[EXERCISE] Pull out every line with the word "mkReply" from the entries below.
GIVEN DATA Block Start
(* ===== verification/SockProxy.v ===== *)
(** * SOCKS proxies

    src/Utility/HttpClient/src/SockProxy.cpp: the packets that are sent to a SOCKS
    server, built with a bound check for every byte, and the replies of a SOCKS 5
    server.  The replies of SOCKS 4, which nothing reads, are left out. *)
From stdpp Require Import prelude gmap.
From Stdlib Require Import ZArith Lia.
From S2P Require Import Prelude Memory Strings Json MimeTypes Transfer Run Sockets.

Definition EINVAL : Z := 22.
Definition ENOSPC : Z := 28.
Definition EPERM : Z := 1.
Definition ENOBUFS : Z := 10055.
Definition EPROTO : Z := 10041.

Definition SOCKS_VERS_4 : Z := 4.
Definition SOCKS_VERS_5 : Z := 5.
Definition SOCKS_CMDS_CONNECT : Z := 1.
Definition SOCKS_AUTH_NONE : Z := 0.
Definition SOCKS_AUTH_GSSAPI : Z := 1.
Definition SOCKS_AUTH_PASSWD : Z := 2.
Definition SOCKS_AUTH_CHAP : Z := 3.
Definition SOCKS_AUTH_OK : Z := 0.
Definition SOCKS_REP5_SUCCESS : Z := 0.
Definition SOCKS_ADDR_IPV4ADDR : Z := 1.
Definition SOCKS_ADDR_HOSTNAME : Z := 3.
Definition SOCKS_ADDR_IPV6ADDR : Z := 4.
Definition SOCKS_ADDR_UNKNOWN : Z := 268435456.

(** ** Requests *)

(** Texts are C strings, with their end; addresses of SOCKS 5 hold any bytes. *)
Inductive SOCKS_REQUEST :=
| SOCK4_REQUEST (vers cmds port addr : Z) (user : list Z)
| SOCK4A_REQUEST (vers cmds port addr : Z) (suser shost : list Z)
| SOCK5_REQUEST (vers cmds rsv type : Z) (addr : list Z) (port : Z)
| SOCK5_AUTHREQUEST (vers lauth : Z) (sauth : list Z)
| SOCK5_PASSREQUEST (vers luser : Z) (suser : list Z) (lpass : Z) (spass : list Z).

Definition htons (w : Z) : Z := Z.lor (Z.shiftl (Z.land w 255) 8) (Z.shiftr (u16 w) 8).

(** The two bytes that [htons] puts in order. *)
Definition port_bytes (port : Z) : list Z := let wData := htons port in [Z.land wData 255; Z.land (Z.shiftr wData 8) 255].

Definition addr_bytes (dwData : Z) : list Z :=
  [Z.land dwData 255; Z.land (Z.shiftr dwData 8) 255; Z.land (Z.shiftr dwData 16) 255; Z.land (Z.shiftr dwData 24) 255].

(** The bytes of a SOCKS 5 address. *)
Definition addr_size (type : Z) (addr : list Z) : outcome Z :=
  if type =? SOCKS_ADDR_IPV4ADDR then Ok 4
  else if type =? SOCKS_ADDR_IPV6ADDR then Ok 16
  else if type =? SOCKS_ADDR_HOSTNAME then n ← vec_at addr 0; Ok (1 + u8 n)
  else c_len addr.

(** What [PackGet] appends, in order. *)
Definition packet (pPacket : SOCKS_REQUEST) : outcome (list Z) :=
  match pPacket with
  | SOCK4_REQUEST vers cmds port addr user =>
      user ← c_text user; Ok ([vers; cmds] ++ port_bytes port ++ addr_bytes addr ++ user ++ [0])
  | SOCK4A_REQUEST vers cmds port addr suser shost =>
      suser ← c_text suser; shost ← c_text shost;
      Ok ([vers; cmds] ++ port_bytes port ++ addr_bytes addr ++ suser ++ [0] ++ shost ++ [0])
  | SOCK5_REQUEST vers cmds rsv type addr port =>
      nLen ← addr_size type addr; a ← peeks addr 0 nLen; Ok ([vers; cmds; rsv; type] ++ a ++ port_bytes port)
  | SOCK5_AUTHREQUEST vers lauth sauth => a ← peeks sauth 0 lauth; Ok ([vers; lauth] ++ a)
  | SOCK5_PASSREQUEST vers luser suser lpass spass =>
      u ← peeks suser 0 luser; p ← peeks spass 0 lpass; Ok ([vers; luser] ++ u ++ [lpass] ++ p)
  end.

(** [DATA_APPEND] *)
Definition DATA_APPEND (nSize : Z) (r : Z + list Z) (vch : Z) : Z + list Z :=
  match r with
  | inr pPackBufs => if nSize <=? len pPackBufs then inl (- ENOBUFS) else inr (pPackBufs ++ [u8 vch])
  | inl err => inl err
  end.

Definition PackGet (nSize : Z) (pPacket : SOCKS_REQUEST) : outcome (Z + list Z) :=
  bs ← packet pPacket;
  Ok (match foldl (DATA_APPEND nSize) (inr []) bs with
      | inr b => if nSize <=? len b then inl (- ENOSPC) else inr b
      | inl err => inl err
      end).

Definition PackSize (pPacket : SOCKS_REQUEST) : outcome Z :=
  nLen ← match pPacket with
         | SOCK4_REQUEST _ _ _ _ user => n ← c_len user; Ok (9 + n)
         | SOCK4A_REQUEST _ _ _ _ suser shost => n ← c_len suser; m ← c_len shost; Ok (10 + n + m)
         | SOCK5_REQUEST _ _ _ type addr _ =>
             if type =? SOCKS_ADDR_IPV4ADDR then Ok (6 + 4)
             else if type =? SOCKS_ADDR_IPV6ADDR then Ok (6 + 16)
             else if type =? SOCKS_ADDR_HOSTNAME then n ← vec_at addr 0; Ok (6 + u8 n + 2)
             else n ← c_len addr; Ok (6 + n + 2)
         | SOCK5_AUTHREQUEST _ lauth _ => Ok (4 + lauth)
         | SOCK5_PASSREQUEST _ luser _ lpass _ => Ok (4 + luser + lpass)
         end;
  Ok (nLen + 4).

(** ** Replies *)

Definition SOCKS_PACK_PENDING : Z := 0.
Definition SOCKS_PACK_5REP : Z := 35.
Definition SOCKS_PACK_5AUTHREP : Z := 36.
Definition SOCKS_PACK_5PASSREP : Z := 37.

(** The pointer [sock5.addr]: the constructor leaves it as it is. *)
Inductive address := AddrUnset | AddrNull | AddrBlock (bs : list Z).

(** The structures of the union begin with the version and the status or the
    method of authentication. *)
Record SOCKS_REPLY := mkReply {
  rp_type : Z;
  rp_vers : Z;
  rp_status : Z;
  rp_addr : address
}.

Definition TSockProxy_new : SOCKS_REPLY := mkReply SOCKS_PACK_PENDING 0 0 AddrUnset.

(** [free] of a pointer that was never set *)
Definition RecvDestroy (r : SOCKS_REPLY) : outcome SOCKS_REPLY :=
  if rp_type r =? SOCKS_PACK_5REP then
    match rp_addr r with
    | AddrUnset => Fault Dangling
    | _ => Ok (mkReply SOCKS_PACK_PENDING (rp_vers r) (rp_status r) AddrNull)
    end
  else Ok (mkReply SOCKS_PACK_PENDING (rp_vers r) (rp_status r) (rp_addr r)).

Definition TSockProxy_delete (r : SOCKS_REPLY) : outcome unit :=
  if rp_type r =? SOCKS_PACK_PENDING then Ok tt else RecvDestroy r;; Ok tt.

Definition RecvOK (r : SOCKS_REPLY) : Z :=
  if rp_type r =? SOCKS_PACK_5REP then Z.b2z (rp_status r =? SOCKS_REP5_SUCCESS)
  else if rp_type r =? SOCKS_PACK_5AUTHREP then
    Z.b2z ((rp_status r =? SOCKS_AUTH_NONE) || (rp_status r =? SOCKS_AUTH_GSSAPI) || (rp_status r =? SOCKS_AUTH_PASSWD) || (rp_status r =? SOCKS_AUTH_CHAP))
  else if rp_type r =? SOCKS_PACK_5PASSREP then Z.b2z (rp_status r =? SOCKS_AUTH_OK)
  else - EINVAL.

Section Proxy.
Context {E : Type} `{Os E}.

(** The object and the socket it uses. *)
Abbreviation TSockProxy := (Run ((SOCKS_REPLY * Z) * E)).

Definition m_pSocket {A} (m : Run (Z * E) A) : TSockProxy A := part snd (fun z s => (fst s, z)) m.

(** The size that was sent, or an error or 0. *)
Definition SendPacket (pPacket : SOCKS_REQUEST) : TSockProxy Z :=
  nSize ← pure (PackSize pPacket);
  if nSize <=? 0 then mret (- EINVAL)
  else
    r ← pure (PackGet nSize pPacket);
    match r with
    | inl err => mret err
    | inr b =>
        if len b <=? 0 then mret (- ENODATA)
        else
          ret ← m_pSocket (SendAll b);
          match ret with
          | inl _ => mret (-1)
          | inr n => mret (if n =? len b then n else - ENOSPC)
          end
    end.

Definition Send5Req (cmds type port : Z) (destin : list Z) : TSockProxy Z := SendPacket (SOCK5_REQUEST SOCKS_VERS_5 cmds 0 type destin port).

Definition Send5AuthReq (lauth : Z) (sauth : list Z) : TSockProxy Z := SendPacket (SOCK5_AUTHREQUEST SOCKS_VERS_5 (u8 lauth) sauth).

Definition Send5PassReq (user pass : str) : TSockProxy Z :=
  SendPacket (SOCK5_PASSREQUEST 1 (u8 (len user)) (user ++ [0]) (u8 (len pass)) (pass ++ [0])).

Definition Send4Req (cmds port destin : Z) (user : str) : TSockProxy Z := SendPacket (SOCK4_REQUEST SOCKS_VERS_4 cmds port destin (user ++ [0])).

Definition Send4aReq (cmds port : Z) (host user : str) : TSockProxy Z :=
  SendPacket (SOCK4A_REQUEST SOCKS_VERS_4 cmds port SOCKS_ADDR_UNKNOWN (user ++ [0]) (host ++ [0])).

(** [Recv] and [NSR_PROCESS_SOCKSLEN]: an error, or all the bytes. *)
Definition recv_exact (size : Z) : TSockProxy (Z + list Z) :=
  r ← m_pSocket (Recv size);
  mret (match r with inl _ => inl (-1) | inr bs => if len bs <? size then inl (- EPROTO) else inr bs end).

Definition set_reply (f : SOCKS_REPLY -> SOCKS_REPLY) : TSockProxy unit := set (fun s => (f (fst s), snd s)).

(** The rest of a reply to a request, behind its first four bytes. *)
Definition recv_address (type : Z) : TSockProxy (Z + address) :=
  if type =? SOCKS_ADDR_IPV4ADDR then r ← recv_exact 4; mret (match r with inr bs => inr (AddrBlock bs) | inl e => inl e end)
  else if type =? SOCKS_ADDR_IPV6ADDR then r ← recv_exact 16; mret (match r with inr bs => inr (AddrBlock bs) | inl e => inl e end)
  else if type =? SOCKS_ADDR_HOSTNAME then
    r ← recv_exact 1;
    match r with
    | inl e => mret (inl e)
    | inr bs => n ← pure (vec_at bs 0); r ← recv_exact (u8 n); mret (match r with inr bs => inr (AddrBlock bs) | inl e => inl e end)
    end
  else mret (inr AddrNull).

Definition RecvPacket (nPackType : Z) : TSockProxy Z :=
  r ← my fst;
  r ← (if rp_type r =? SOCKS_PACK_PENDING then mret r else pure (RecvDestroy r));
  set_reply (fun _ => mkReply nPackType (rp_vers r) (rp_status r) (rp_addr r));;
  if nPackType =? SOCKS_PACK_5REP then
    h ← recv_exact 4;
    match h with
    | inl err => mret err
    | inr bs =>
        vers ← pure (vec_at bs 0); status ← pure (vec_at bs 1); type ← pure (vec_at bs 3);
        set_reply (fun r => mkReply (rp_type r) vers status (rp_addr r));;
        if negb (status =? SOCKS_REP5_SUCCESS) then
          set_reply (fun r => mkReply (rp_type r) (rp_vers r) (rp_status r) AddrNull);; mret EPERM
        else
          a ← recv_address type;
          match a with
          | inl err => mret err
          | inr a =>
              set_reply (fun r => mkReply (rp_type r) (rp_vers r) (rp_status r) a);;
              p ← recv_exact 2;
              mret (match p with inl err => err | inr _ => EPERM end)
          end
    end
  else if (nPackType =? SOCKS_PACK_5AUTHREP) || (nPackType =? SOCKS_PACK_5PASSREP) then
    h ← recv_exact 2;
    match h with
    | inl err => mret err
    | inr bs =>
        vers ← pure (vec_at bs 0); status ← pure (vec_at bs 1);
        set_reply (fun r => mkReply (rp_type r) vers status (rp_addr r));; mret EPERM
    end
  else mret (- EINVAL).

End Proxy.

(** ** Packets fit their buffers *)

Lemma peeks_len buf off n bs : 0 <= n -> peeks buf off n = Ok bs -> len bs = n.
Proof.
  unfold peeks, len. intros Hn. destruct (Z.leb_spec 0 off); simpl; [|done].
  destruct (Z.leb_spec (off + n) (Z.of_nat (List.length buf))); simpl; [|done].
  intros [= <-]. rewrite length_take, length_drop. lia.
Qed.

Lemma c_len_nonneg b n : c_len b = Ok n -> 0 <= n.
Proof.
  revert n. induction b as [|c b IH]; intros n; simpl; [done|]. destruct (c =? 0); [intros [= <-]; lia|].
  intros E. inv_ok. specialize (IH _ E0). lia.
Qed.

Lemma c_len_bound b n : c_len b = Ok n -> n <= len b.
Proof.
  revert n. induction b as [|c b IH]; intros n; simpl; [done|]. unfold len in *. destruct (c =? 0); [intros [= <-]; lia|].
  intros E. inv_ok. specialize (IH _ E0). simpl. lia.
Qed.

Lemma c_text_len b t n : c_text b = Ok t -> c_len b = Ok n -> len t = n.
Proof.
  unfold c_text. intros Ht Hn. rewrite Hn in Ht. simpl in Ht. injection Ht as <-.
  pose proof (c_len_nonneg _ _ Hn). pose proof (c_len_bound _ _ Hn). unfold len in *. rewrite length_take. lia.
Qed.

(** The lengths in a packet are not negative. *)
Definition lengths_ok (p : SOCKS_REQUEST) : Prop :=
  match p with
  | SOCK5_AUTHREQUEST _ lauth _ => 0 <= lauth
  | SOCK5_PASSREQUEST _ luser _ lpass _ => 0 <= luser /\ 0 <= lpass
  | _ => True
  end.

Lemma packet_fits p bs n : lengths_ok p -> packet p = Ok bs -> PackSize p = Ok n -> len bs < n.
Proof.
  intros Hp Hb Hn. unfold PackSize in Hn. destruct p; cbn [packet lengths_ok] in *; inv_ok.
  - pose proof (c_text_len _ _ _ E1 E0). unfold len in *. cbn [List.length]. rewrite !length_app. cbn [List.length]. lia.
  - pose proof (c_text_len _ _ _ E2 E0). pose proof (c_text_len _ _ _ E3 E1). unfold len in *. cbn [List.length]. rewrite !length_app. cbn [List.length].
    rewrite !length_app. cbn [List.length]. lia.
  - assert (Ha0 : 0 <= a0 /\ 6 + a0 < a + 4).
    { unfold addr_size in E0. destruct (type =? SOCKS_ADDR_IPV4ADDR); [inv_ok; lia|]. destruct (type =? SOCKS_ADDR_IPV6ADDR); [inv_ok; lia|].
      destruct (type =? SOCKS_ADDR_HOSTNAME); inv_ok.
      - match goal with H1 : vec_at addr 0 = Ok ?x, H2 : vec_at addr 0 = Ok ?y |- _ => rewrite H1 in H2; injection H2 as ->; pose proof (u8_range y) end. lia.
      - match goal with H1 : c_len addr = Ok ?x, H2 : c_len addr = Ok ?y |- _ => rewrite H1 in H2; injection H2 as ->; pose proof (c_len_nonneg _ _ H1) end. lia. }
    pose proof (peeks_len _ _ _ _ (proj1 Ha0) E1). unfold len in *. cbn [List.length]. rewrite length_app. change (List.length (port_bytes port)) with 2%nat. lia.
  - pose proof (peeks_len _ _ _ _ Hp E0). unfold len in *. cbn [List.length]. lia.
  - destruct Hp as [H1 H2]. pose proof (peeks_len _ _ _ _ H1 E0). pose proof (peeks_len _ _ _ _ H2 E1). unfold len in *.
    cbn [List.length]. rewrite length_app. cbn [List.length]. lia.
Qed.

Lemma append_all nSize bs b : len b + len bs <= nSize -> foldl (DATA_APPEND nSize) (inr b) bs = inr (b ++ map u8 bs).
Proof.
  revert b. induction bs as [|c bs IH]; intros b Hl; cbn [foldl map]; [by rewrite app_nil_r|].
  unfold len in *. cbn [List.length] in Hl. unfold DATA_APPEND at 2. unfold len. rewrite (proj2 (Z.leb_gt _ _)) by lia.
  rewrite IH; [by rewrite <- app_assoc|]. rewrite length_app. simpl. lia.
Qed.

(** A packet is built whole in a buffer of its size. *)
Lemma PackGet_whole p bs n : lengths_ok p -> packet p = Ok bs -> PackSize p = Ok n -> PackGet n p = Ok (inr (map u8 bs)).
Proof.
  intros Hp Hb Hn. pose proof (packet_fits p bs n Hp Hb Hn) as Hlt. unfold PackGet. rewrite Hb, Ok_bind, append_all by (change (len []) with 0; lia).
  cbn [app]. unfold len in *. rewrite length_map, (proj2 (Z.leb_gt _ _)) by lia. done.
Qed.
GIVEN DATA Block End
[OUTPUT FOR THIS EXERCISE]
Record SOCKS_REPLY := mkReply {
Definition TSockProxy_new : SOCKS_REPLY := mkReply SOCKS_PACK_PENDING 0 0 AddrUnset.
    | _ => Ok (mkReply SOCKS_PACK_PENDING (rp_vers r) (rp_status r) AddrNull)
  else Ok (mkReply SOCKS_PACK_PENDING (rp_vers r) (rp_status r) (rp_addr r)).
  set_reply (fun _ => mkReply nPackType (rp_vers r) (rp_status r) (rp_addr r));;
        set_reply (fun r => mkReply (rp_type r) vers status (rp_addr r));;
          set_reply (fun r => mkReply (rp_type r) (rp_vers r) (rp_status r) AddrNull);; mret EPERM
              set_reply (fun r => mkReply (rp_type r) (rp_vers r) (rp_status r) a);;
        set_reply (fun r => mkReply (rp_type r) vers status (rp_addr r));; mret EPERM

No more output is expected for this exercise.